• Problem details:
The lines to reproduce run from the one containing "(** Before [init], recording does nothing. *)" through the final line of the entries; write them out exactly and add nothing.

• Information shown:

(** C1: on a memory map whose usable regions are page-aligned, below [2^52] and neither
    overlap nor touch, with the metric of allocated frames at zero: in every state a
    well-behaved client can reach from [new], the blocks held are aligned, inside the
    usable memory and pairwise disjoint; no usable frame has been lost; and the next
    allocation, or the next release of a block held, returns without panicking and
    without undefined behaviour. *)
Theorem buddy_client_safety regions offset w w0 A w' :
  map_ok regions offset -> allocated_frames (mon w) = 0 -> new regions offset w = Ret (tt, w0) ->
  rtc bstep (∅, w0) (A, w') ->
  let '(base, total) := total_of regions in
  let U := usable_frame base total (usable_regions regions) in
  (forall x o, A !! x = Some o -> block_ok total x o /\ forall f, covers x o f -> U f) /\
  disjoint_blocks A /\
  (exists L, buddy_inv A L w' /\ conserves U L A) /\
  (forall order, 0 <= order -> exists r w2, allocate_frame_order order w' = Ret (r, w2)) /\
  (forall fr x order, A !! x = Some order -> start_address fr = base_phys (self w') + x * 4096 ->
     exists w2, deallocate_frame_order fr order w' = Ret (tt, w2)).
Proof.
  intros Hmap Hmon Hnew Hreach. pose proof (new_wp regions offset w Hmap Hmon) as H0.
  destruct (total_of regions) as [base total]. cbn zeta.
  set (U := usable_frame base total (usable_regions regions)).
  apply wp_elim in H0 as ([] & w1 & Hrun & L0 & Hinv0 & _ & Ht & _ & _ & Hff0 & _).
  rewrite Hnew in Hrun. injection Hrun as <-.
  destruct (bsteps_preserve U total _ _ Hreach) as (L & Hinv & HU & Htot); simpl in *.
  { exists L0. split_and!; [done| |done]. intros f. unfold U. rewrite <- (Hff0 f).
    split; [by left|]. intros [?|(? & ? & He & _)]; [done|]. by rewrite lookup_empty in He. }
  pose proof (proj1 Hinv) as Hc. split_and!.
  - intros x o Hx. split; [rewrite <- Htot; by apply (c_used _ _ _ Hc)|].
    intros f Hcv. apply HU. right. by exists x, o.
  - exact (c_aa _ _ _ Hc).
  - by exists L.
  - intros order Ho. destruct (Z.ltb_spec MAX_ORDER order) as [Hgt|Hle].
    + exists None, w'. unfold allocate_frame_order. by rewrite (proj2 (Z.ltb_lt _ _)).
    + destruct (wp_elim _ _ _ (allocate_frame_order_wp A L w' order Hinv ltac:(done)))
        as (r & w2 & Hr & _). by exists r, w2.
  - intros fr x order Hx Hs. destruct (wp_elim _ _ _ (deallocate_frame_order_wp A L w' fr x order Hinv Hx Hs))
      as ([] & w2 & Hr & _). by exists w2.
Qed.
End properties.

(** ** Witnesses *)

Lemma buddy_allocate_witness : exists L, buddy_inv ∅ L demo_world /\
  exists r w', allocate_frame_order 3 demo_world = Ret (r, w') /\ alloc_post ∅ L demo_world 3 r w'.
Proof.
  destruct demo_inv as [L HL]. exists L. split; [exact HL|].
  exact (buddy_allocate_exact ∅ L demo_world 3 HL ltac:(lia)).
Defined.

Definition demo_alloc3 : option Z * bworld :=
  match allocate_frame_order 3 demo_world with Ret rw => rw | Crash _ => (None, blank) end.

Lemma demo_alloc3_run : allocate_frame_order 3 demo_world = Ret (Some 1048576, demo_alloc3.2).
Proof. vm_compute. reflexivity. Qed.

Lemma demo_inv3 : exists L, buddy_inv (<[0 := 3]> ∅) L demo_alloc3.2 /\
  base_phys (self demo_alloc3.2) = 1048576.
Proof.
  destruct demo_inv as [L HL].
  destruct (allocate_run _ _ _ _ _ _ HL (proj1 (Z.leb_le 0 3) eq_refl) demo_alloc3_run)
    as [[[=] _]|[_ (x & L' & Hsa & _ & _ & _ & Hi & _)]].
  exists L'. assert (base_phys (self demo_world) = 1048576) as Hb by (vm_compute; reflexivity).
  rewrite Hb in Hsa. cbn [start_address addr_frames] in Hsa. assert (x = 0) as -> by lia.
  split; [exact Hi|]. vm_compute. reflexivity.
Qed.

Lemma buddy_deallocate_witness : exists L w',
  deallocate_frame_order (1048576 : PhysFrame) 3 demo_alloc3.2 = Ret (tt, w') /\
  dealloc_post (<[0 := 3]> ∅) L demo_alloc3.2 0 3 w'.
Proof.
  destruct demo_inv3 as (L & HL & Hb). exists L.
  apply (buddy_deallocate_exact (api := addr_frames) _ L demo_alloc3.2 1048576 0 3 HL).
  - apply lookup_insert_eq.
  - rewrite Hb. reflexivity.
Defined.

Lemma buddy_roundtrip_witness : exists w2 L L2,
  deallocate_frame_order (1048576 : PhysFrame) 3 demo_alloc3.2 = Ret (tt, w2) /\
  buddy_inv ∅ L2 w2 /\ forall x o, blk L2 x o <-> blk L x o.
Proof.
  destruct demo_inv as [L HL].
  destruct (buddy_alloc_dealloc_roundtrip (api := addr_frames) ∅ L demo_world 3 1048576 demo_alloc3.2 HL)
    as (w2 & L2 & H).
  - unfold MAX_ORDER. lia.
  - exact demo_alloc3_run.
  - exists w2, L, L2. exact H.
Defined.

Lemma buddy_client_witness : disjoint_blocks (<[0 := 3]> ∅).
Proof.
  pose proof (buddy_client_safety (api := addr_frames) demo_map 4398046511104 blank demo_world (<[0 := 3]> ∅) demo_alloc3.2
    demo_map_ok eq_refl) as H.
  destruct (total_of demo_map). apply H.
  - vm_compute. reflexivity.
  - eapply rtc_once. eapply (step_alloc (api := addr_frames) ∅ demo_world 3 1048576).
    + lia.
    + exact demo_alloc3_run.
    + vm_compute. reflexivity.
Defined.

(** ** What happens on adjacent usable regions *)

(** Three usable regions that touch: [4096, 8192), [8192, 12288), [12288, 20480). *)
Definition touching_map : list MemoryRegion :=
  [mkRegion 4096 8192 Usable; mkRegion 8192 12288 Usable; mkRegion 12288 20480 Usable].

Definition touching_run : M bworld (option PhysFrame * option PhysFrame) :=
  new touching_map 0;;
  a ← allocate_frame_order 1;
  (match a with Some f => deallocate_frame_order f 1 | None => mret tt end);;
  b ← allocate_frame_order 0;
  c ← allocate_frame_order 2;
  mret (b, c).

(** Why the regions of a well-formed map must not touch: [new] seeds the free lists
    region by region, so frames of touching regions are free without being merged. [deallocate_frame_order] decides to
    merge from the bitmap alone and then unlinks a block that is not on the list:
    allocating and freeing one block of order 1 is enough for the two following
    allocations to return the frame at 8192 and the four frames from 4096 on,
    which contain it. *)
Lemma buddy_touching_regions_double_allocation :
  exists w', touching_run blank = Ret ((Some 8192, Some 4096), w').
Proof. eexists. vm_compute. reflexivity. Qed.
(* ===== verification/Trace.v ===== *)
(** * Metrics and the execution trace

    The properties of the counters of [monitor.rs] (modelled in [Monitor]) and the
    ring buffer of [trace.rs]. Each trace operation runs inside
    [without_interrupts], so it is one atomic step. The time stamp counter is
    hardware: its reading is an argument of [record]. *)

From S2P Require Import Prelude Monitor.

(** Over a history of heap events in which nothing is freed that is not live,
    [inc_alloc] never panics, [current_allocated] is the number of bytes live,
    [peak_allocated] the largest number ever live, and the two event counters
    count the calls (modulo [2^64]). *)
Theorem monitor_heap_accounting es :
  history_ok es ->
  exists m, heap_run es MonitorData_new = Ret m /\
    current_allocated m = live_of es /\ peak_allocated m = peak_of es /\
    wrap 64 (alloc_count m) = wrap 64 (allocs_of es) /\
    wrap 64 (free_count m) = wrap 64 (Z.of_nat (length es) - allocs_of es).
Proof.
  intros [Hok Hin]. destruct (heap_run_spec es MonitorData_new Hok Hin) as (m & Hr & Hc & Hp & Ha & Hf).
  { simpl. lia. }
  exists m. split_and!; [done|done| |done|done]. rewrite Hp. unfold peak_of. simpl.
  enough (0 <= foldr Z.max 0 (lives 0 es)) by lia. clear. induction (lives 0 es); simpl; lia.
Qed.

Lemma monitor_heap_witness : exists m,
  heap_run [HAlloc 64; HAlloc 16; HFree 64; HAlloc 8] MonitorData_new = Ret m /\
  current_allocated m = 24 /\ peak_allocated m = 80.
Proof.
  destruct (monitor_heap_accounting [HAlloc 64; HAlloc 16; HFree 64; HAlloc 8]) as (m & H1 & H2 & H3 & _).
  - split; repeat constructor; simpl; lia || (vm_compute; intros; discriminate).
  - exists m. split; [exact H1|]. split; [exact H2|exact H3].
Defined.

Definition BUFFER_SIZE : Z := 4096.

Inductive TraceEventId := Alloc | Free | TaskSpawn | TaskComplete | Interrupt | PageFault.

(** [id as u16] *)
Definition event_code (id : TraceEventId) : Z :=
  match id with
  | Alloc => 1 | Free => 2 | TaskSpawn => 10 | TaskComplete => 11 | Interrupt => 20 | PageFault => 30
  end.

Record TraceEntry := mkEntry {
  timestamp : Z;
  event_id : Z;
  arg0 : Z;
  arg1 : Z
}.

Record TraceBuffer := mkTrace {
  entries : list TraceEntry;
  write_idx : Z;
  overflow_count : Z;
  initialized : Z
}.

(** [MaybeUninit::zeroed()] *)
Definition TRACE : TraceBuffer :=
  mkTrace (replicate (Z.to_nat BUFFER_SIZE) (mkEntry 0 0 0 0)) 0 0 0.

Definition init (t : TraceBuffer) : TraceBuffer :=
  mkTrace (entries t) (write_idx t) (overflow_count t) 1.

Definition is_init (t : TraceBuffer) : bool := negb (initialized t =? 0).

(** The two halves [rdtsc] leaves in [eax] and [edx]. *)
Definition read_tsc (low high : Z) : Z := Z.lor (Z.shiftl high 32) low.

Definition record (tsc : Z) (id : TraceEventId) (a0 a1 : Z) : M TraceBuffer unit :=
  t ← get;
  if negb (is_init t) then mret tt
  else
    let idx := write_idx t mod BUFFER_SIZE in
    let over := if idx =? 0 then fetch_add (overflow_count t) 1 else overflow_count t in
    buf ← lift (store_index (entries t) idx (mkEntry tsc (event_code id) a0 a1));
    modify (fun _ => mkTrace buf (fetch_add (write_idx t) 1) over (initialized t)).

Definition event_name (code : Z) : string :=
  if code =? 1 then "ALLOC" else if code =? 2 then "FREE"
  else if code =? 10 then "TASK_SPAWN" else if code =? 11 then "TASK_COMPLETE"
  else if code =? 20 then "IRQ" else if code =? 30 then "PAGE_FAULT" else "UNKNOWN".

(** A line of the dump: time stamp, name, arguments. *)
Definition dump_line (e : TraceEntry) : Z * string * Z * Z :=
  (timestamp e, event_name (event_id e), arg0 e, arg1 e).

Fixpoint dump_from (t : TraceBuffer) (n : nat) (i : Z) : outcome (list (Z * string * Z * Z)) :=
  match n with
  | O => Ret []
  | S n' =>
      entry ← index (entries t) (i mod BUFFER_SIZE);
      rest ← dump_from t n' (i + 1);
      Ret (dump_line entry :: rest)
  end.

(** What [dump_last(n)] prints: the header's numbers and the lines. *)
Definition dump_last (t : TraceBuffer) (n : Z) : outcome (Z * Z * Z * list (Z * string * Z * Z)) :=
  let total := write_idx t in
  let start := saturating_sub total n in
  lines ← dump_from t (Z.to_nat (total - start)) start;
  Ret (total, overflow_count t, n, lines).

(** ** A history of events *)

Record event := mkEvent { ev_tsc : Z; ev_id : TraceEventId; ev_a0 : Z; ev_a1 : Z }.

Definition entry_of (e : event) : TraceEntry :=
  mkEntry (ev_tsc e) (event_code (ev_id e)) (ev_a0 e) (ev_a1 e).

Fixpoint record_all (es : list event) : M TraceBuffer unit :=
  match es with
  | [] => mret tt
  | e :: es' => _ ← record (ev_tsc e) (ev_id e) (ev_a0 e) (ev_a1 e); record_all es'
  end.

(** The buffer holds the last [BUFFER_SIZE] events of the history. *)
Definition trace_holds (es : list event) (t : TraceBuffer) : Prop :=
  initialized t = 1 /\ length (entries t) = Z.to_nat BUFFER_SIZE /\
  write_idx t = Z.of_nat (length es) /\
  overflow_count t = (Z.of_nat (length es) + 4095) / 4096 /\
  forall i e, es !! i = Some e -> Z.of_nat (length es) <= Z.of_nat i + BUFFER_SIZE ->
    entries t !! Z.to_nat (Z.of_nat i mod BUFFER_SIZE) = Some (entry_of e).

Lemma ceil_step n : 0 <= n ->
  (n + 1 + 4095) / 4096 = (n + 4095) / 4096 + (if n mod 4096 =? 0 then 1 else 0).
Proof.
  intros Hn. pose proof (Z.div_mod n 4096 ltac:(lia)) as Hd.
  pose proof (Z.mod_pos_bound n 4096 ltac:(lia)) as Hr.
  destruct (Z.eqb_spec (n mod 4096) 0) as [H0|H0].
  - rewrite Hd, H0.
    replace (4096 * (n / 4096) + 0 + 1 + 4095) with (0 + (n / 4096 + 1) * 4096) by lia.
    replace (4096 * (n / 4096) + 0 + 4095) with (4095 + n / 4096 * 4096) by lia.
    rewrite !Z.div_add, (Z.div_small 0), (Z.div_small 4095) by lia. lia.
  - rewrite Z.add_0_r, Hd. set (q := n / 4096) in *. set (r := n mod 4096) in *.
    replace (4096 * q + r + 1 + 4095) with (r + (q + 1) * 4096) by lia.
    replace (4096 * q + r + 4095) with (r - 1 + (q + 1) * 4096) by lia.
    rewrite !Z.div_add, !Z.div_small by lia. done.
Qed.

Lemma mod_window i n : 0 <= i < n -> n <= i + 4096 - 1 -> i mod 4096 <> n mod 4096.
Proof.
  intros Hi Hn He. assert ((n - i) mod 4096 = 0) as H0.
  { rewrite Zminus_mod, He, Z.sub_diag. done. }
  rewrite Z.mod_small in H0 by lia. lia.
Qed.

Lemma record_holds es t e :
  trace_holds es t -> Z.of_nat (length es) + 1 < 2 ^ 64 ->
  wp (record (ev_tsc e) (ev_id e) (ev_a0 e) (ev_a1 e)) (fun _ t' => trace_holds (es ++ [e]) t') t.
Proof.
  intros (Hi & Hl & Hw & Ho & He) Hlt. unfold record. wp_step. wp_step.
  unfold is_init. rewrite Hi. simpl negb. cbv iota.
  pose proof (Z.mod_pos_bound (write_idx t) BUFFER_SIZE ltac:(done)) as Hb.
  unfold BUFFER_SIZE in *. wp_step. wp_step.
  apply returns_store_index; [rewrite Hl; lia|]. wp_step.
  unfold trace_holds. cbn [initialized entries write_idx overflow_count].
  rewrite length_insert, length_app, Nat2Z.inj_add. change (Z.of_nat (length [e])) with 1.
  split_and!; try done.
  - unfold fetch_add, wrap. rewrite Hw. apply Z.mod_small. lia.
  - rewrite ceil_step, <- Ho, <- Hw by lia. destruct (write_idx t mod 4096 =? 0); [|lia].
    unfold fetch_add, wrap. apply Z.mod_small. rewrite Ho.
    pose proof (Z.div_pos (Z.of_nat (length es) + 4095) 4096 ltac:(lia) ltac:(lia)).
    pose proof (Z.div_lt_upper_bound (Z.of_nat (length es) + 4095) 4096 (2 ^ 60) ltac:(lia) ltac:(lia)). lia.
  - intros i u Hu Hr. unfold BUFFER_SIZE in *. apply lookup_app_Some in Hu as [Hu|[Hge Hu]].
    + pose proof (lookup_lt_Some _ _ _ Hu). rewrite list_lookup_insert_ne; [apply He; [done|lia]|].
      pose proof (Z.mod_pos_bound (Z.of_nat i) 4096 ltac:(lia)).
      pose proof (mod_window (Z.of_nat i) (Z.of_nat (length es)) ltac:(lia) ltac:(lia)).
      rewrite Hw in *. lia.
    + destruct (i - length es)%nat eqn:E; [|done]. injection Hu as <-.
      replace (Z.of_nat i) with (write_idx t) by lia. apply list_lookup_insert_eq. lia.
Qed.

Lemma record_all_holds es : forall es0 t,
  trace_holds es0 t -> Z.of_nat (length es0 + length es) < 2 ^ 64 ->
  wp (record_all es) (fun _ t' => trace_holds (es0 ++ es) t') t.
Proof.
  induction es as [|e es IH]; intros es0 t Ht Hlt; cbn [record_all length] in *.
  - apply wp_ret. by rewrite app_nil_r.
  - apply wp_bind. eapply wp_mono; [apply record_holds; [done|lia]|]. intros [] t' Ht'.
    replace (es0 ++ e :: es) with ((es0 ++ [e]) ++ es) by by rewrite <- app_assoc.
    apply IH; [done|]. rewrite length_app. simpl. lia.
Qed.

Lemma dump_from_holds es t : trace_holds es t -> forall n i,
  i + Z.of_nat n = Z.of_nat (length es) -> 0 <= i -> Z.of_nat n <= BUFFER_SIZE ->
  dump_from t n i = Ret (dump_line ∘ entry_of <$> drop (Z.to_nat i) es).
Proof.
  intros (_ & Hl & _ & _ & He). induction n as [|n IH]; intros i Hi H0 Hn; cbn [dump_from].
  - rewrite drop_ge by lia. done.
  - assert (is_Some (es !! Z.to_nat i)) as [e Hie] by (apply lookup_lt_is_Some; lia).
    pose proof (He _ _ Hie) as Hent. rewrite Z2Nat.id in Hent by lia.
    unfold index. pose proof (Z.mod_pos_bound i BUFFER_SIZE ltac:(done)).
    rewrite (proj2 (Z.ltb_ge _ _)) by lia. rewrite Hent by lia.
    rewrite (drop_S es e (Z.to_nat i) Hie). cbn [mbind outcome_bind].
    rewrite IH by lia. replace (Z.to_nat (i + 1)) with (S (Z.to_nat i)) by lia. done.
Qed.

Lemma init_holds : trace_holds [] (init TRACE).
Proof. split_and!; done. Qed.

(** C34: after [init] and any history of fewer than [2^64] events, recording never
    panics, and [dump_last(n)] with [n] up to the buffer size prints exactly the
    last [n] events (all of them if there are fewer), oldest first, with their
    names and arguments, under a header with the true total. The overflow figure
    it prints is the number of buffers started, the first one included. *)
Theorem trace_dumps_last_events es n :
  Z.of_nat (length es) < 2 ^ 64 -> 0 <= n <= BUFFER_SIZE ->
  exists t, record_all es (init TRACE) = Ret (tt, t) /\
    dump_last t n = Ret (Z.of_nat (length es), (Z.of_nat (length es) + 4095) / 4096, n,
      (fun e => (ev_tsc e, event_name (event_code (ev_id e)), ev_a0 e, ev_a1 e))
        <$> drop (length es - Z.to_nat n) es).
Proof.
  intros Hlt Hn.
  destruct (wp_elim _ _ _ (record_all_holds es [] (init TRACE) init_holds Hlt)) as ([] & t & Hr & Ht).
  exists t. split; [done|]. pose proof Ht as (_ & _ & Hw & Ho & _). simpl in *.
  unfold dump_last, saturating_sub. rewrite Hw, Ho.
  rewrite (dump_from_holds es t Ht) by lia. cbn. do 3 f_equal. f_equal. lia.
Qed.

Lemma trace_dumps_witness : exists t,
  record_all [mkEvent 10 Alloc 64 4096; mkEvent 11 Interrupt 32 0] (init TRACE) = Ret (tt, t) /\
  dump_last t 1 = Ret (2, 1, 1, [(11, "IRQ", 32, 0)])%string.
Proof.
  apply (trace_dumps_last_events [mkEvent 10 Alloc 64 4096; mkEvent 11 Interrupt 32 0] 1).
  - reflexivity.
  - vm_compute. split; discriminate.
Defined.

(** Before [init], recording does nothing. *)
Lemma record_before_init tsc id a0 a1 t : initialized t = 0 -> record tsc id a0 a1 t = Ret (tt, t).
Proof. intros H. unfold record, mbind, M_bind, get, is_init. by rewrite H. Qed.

• Solution for this exercise:
(** Before [init], recording does nothing. *)
Lemma record_before_init tsc id a0 a1 t : initialized t = 0 -> record tsc id a0 a1 t = Ret (tt, t).
Proof. intros H. unfold record, mbind, M_bind, get, is_init. by rewrite H. Qed.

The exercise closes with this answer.